Finding a perennial plant that is both useful and beautiful is such a treat. An herb that’s been in use for as long as comfrey—since 400 B.C.—is bound to have multiple uses. It wouldn’t have been continually cultivated for so long otherwise.

Comfrey is in the same family as borage and forget-me-nots. It shares similar-looking white to blue-purple blossoms and leaves covered in rough hairs. Comfrey is versatile, and you probably know it for its use in holistic medicine. Its internal use is a bit controversial, as the U.S. Food and Drug Administration has issued warnings about comfrey’s pyrrolizidine alkaloid content, which can cause liver damage at high doses, but you’ll find herbalists recommending its limited use as a tea as well as in topical applications.

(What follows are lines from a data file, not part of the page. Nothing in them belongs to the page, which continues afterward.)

(** Every character but the backslash is in the symbol class of the
    rules exactly when the masker maps it to the symbol marker. *)
Lemma symbol_sets_agree_off_backslash `{UnicodeData} (c : char) :
  c ≠ backslash →
  set_match false symbol_class c = true ↔ trans !! c = Some (ch "@").
Proof.
  intros Hc.
  assert (Hlit : set_match false symbol_class c =
                 existsb (fun i => match i with CLit x => N.eqb c x | _ => false end)
                         symbol_class)
    by apply set_match_literals, symbol_class_literals.
  rewrite Hlit. clear Hlit.
  destruct (N.lt_ge_cases c 128) as [Hlt|Hge].
  - pose proof symbol_sets_agree_below_128 as Hall.
    rewrite forallb_forall in Hall.
    specialize (Hall (N.to_nat c)).
    rewrite N2Nat.id in Hall.
    assert (Hin : In (N.to_nat c) (seq 0 128)) by (apply in_seq; lia).
    apply Hall in Hin. apply orb_prop in Hin as [Heq|Hsame].
    + apply N.eqb_eq in Heq. done.
    + unfold same_symbol_status in Hsame. apply eqb_prop in Hsame.
      rewrite Hsame. apply bool_decide_eq_true.
  - assert (Hout : ∀ l : str, forallb (fun x => (x <? 128)%N) l = true → inb c l = false).
    { intros l Hl. apply not_true_is_false. intros [x [Hx Hcx]]%existsb_exists.
      apply N.eqb_eq in Hcx. subst x.
      rewrite forallb_forall in Hl. apply Hl, N.ltb_lt in Hx. lia. }
    split.
    + intros [i [Hi Hm]]%existsb_exists.
      pose proof symbol_class_literals as Hall.
      rewrite forallb_forall in Hall. specialize (Hall i Hi).
      destruct i as [x| |]; try done.
      apply N.eqb_eq in Hm. apply N.ltb_lt in Hall. lia.
    + unfold trans. rewrite maketrans_absent; [done|].
      apply Hout, tr_from_below_128.
Qed.

(** ** The Encoding Recoverer *)

(** C8: the candidate [$HEX[70617373776F7264]] decodes to [password];
    the hex digits are read pairwise, in either case. *)
Theorem recover_hex_password :
  recover (lit "$HEX[70617373776F7264]") = OK (lit "password") ∧
  recover (lit "$HEX[70617373776f7264]") = OK (lit "password").
Proof. split; vm_compute; reflexivity. Qed.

Outside of traditional medicines, comfrey is a useful herb for the farm, too. It grows quickly in plant hardiness zones 3 through 9 and produces leaves from spring through your first freeze, so you have a ready comfrey supply for much of the year. Here’s how you can put its abundant supply to use on your farm.

1. Comfrey Mulch

Comfrey has tuberous roots that travel deep into the soil, accessing nutrients that many other plants’ roots cannot. It pulls these nutrients—including nitrogen, potassium, phosphorus and calcium—into its leaves. As the cut leaves of comfrey decompose, these nutrients remain in the upper levels of the soil, making them more accessible to other plants.

Make It Happen

Cut comfrey leaves throughout the year, and place the whole leaf over your planting bed. Comfrey leaves can grow quite large, and in addition to helping add nutrients to your soil when used as mulch, will help to shade out weed seeds.

Also Know

Comfrey makes a good chop-and-drop plant. You can cut off leaves throughout the year and mulch around a tree or other plants in the area. The leaves will grow back quickly, but be aware that it’s only the leaves you’re using. Comfrey roots are extremely prolific, and root pieces will take hold and start growing—comfrey is difficult to get rid of once it roots.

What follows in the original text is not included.